* _WHAT THE TASK ASKS_
Please return, with no alterations, the lines below from the very first through the one that contains "(ImageCompressor.bestQuality s' <= q)%Q.".

START ENTRIES SUPPLIED

(** Every fit moves the upper bound down to the fitting quality, so the
    candidate the search ends with is the last fit, and no fitting candidate
    it met had a lower quality. *)
Lemma searchLoop_ends_on_lowest_fit (fuel : nat) :
  forall s s',
    (0 <= ImageCompressor.minQuality s)%Q ->
    (ImageCompressor.maxQuality s <= 2)%Q ->
    ImageCompressor.bestQuality s = ImageCompressor.maxQuality s ->
    ImageCompressor.searchLoop rnd canvasToBlob fuel canvas format targetSize s
    = Returned s' ->
    ImageCompressor.bestQuality s' = ImageCompressor.maxQuality s' /\
    (ImageCompressor.maxQuality s' <= ImageCompressor.maxQuality s)%Q /\
    exists new,
      ImageCompressor.tried s' = ImageCompressor.tried s ++ new /\
      forall q, In q new -> fits canvasToBlob canvas format targetSize q ->
                (ImageCompressor.bestQuality s' <= q)%Q.
Proof.
  induction fuel as [|fuel IH]; intros s s' Hlo Hhi Hbest Hrun;
    cbn [ImageCompressor.searchLoop] in Hrun;
    destruct (Qgtb (ImageCompressor.sub rnd (ImageCompressor.maxQuality s)
                      (ImageCompressor.minQuality s))
                   (ImageCompressor.lit rnd (1 # 20))) eqn:Hg;
    try discriminate;
    try (injection Hrun as <-; split; [assumption|]; split; [lra|];
         exists []; split; [now rewrite app_nil_r|intros q []]).
  apply (guard_true rnd rnd_error) in Hg.
  pose proof (midpoint_bounds rnd rnd_error _ _ Hlo Hhi Hg) as (Q1 & Q2 & _ & _).
  cbv zeta in Q1, Q2.
  set (q := ImageCompressor.div rnd
              (ImageCompressor.add rnd (ImageCompressor.minQuality s)
                 (ImageCompressor.maxQuality s)) 2) in *.
  destruct (canvasToBlob canvas format q) as [b|] eqn:Eb;
    cbn [sizeOf bind] in Hrun; [|discriminate].
  destruct (blob_size b <=? targetSize) eqn:Efit.
  - apply IH in Hrun; cbn [ImageCompressor.minQuality ImageCompressor.maxQuality
                           ImageCompressor.bestQuality ImageCompressor.tried] in *;
      try assumption; try reflexivity; try lra.
    destruct Hrun as (B & M & new & T & F).
    split; [assumption|]. split; [lra|].
    exists (q :: new). split; [now rewrite T, <- app_assoc|].
    intros q' [<-|Hin] Hf; [rewrite B; lra|now apply F].
  - apply IH in Hrun; cbn [ImageCompressor.minQuality ImageCompressor.maxQuality
                           ImageCompressor.bestQuality ImageCompressor.tried] in *;
      try assumption; try lra.
    destruct Hrun as (B & M & new & T & F).
    split; [assumption|]. split; [lra|].
    exists (q :: new). split; [now rewrite T, <- app_assoc|].
    intros q' [<-|Hin] Hf; [|now apply F].
    destruct Hf as (b' & Eb' & Hsz). rewrite Eb in Eb'. injection Eb' as <-.
    apply Z.leb_gt in Efit. lia.
Qed.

END ENTRIES SUPPLIED

* _RESPONSE AREA_
(** Every fit moves the upper bound down to the fitting quality, so the
    candidate the search ends with is the last fit, and no fitting candidate
    it met had a lower quality. *)
Lemma searchLoop_ends_on_lowest_fit (fuel : nat) :
  forall s s',
    (0 <= ImageCompressor.minQuality s)%Q ->
    (ImageCompressor.maxQuality s <= 2)%Q ->
    ImageCompressor.bestQuality s = ImageCompressor.maxQuality s ->
    ImageCompressor.searchLoop rnd canvasToBlob fuel canvas format targetSize s
    = Returned s' ->
    ImageCompressor.bestQuality s' = ImageCompressor.maxQuality s' /\
    (ImageCompressor.maxQuality s' <= ImageCompressor.maxQuality s)%Q /\
    exists new,
      ImageCompressor.tried s' = ImageCompressor.tried s ++ new /\
      forall q, In q new -> fits canvasToBlob canvas format targetSize q ->
                (ImageCompressor.bestQuality s' <= q)%Q.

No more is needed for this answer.